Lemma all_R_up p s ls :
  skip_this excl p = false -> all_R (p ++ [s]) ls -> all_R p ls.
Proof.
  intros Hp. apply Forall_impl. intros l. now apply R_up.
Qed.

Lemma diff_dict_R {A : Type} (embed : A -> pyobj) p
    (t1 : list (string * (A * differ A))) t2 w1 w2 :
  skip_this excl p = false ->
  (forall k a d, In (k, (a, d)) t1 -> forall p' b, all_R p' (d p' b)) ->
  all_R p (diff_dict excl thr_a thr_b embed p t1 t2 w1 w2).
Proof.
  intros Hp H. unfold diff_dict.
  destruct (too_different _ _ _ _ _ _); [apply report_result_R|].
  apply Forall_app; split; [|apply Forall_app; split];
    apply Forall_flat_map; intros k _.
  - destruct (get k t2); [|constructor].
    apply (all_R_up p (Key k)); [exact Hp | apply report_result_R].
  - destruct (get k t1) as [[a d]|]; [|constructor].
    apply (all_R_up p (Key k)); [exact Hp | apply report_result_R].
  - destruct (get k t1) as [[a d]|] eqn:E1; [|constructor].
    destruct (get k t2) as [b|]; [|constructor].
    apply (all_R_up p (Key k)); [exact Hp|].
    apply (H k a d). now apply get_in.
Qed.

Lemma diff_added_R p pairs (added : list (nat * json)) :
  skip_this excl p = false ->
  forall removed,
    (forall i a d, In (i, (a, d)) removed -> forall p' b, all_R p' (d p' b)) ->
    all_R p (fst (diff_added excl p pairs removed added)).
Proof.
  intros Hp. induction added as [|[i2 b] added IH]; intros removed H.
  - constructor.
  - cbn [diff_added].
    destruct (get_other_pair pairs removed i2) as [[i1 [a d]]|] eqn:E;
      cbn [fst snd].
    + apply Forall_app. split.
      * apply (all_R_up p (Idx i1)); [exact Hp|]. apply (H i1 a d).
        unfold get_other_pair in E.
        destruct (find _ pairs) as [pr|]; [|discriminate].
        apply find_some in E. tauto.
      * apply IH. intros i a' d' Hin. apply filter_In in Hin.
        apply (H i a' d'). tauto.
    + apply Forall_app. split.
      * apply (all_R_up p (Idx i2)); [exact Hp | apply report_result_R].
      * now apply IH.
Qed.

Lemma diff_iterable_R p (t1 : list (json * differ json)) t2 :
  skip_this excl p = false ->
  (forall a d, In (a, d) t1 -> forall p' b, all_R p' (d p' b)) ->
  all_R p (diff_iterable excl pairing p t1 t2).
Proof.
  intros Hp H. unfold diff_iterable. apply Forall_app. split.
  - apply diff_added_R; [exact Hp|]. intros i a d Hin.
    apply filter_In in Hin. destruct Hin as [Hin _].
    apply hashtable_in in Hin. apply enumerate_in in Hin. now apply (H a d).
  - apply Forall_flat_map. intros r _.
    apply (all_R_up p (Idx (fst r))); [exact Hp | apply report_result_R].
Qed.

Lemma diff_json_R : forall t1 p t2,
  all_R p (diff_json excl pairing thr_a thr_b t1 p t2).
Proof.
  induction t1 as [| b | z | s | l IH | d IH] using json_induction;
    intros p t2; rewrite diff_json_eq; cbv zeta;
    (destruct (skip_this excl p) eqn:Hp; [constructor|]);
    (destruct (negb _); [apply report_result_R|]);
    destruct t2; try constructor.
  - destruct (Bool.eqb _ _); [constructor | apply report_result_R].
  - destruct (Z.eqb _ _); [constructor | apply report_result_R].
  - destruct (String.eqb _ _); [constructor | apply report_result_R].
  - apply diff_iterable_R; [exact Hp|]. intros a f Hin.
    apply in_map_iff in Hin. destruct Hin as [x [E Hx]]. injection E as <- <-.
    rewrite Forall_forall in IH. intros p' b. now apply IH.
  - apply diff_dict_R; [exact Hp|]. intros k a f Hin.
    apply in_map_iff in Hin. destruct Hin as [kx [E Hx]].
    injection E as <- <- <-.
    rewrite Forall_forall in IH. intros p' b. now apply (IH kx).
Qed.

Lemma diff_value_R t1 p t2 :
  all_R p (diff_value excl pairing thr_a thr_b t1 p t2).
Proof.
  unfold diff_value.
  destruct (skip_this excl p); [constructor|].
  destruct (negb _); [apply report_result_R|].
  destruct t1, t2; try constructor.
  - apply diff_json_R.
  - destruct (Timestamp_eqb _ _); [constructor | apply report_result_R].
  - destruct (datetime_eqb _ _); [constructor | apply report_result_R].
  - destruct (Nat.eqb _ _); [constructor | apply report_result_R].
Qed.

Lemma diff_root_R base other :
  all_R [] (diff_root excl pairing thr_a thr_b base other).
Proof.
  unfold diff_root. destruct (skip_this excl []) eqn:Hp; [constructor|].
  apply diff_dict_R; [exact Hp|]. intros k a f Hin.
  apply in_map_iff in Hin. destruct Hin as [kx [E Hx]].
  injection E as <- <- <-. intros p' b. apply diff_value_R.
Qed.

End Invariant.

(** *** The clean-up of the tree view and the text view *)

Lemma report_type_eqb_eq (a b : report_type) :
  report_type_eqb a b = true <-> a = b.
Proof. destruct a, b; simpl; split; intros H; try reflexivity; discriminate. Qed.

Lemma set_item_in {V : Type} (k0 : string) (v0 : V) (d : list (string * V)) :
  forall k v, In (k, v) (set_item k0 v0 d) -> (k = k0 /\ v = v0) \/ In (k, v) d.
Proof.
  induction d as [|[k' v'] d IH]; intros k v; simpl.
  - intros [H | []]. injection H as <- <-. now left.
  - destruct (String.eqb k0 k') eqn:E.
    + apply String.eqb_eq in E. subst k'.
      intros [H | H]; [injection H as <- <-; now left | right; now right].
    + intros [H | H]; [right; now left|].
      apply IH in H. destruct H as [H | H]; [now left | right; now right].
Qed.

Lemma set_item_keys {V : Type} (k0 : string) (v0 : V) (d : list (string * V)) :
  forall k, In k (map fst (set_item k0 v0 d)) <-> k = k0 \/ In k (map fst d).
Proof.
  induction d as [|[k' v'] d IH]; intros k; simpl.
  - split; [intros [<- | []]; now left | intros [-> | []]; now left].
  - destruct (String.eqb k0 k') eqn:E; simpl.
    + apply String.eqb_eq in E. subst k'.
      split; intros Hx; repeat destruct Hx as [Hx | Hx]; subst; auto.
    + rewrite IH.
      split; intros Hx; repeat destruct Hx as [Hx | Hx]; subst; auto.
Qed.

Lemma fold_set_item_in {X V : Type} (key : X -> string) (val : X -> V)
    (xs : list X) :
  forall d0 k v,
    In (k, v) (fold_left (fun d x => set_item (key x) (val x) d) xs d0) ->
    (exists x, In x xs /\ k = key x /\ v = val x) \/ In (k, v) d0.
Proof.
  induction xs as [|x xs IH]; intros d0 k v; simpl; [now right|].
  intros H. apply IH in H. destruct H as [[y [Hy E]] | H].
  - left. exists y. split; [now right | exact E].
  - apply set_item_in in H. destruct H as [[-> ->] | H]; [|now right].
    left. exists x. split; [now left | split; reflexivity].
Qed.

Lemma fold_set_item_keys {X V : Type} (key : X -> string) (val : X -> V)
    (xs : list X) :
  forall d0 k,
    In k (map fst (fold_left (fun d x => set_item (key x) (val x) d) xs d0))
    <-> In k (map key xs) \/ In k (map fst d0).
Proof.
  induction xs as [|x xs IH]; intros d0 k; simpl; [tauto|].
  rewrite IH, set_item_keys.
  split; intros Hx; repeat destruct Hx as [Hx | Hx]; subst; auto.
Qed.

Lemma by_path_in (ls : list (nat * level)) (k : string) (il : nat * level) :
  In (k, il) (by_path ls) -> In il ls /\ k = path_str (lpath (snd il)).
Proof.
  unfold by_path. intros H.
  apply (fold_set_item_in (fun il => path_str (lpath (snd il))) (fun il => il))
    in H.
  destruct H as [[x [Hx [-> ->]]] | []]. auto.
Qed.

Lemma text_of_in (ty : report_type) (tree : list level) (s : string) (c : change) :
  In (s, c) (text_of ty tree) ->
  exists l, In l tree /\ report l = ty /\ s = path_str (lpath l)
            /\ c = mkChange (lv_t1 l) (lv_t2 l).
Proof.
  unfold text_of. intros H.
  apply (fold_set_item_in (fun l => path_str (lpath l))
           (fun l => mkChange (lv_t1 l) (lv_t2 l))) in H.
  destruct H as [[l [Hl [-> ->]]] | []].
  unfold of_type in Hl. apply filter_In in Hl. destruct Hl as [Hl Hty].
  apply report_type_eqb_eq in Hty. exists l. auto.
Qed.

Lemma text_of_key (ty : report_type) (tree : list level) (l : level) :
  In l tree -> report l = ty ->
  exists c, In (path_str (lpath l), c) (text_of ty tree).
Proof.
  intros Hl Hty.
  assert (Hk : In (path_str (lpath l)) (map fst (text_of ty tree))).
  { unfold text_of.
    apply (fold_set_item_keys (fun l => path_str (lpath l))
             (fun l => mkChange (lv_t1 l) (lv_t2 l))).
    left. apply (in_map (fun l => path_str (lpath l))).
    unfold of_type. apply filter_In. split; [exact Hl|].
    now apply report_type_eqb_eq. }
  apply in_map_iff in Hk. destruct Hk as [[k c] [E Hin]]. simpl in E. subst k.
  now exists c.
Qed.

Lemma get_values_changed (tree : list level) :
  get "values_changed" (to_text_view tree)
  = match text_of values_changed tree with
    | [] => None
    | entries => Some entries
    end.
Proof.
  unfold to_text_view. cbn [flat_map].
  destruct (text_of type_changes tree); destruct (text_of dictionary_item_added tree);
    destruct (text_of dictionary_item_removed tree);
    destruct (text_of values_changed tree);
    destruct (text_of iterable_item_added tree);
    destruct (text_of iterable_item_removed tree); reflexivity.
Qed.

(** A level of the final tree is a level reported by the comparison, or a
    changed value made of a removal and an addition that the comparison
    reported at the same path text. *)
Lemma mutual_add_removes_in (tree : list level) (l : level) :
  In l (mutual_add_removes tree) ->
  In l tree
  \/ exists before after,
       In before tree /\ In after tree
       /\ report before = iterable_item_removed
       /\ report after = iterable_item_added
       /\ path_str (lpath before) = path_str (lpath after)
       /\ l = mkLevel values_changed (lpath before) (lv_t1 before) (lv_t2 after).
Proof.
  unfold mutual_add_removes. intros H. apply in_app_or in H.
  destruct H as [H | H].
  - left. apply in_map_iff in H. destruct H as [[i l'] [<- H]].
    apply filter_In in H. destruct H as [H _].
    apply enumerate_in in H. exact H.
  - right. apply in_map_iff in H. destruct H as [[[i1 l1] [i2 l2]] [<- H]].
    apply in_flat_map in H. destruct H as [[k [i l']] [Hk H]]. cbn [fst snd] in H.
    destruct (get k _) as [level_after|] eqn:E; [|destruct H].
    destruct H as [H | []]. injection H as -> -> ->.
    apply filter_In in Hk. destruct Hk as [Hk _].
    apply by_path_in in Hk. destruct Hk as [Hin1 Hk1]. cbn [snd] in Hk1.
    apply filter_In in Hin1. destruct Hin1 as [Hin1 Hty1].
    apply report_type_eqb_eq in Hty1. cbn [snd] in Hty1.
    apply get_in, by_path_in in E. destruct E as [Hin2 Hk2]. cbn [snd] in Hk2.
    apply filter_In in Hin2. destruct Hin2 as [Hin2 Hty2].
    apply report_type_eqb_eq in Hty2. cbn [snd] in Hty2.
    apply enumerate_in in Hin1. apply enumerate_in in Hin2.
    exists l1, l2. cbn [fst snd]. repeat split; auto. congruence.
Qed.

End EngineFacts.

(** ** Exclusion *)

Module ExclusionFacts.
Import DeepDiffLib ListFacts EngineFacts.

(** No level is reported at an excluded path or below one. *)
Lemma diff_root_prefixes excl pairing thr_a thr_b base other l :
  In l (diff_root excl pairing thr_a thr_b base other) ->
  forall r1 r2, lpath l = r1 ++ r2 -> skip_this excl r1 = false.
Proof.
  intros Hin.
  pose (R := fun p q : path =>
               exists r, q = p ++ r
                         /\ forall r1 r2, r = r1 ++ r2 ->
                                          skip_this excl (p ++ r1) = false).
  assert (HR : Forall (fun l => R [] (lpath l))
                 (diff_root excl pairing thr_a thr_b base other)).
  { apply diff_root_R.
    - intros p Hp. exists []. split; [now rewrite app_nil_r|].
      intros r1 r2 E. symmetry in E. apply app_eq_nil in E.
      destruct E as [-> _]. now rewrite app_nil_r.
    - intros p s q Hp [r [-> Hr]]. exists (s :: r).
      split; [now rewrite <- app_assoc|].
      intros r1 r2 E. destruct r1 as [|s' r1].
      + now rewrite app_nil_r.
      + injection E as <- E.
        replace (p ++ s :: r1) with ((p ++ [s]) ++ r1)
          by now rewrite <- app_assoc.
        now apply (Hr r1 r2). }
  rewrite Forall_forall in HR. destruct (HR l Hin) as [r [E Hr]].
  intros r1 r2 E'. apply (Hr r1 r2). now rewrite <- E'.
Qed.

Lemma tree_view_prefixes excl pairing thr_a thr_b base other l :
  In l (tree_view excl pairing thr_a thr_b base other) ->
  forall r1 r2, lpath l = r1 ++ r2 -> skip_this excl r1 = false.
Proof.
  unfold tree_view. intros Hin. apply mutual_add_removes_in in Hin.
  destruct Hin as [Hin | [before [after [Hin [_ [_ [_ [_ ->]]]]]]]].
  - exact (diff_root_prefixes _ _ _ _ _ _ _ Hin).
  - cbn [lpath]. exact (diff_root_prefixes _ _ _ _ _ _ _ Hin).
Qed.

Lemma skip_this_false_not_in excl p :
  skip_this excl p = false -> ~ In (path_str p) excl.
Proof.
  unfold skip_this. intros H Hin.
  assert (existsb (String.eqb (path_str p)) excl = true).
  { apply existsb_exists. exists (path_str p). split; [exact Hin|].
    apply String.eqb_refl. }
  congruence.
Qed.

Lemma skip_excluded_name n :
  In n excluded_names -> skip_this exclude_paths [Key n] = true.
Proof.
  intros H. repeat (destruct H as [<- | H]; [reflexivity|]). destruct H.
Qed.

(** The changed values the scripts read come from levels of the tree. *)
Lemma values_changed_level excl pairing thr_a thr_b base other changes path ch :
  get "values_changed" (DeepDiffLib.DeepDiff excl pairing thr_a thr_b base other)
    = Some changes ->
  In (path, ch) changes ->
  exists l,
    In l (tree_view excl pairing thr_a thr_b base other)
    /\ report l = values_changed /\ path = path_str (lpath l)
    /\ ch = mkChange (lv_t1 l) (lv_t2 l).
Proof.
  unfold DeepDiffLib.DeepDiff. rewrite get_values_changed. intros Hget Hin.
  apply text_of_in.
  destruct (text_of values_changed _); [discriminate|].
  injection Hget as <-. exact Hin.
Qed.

***

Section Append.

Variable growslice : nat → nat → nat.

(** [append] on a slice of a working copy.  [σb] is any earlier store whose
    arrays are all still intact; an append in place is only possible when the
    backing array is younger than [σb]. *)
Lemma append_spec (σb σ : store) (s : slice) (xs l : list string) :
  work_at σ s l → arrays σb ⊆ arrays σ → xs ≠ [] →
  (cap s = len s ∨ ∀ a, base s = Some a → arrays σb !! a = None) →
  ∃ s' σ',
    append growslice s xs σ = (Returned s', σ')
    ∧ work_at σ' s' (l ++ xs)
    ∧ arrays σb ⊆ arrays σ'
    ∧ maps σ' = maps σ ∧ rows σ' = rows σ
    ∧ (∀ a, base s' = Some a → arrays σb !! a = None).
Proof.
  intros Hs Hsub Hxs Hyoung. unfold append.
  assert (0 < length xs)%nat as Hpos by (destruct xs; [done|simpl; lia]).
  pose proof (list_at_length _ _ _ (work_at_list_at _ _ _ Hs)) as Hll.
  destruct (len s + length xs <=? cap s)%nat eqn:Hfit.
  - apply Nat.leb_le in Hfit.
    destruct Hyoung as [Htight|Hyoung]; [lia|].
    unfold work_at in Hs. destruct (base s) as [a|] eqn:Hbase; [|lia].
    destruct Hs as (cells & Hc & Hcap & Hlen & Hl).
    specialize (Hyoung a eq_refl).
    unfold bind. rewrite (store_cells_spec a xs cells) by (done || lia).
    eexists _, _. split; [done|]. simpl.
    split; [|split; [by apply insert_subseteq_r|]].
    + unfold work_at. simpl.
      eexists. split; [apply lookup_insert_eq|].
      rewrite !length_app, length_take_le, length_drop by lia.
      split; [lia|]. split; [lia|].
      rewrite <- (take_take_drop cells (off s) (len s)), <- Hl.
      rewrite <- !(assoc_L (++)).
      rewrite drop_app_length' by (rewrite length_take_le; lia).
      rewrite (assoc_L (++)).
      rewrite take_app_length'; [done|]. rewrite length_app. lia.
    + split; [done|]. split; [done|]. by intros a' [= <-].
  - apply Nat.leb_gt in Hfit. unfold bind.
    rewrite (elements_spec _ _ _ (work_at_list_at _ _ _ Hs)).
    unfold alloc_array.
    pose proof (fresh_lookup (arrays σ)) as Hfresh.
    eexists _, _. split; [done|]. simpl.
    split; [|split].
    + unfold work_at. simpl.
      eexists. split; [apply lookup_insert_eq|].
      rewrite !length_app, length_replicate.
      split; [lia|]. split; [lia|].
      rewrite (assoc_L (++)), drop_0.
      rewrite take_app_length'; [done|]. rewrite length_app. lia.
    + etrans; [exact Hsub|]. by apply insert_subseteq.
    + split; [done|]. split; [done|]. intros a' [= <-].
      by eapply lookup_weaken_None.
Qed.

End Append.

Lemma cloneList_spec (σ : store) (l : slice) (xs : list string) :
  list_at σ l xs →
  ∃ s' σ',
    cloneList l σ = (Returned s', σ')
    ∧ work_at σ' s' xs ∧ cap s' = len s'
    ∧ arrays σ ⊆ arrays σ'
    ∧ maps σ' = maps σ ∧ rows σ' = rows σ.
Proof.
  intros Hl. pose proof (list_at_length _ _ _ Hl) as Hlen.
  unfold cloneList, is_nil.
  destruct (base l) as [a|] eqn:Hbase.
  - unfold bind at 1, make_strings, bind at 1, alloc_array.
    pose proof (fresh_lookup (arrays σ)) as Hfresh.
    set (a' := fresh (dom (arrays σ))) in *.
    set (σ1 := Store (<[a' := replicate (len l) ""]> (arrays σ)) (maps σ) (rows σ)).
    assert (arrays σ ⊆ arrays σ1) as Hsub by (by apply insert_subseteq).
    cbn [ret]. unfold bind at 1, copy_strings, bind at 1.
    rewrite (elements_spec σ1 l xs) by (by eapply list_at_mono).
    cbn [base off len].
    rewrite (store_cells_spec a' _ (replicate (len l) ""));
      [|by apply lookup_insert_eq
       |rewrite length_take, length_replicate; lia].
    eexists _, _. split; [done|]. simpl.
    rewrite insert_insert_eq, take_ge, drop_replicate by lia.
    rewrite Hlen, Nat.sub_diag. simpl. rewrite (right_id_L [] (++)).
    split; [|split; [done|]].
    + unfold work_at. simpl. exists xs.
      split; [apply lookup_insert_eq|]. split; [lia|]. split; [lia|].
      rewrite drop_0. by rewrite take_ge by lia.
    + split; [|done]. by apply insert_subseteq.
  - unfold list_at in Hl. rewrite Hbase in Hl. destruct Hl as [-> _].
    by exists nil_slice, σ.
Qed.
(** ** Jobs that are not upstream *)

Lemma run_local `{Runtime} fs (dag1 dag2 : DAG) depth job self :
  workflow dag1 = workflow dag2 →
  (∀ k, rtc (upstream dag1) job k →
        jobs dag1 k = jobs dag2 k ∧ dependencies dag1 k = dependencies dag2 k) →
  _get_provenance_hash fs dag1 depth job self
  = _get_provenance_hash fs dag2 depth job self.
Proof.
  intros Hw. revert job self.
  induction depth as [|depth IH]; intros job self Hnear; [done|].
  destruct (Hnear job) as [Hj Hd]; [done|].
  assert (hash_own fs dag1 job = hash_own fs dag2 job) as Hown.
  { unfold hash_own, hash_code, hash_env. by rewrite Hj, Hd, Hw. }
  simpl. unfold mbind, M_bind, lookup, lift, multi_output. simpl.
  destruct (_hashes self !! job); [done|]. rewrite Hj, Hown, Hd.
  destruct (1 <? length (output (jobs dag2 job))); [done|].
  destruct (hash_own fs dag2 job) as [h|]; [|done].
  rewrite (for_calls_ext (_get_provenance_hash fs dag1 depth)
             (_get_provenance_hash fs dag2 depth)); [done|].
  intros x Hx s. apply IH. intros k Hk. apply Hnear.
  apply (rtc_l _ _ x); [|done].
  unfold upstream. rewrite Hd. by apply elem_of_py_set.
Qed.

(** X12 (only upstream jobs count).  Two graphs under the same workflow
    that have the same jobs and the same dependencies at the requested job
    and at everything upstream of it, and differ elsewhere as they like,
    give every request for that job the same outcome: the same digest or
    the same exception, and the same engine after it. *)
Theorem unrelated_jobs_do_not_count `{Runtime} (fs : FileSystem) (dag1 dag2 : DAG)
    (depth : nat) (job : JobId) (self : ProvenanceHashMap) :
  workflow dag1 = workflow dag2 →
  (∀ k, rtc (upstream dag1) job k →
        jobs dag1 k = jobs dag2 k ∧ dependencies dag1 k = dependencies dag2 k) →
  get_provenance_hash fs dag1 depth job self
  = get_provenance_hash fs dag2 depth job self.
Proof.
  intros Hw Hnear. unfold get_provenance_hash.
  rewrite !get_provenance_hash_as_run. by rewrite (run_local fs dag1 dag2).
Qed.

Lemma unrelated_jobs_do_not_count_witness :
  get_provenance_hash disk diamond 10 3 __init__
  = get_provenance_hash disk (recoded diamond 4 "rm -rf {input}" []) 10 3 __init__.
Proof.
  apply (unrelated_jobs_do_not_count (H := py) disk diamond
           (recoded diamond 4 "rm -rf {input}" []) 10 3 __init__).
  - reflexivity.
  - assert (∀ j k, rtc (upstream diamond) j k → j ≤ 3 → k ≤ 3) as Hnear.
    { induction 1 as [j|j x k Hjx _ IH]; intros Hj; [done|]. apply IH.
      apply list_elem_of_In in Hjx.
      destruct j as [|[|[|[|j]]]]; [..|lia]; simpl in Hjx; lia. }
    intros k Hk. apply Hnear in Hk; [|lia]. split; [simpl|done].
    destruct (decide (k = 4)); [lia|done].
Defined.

***

**What the task requires:** All that should be written out is the stretch of lines above between the one holding "the same exception, and" and the one holding "intros Hw Hnear.", inclusive, exactly as given.

**Answer for this exercise:**
    the same exception, and the same engine after it. *)
Theorem unrelated_jobs_do_not_count `{Runtime} (fs : FileSystem) (dag1 dag2 : DAG)
    (depth : nat) (job : JobId) (self : ProvenanceHashMap) :
  workflow dag1 = workflow dag2 →
  (∀ k, rtc (upstream dag1) job k →
        jobs dag1 k = jobs dag2 k ∧ dependencies dag1 k = dependencies dag2 k) →
  get_provenance_hash fs dag1 depth job self
  = get_provenance_hash fs dag2 depth job self.
Proof.
  intros Hw Hnear. unfold get_provenance_hash.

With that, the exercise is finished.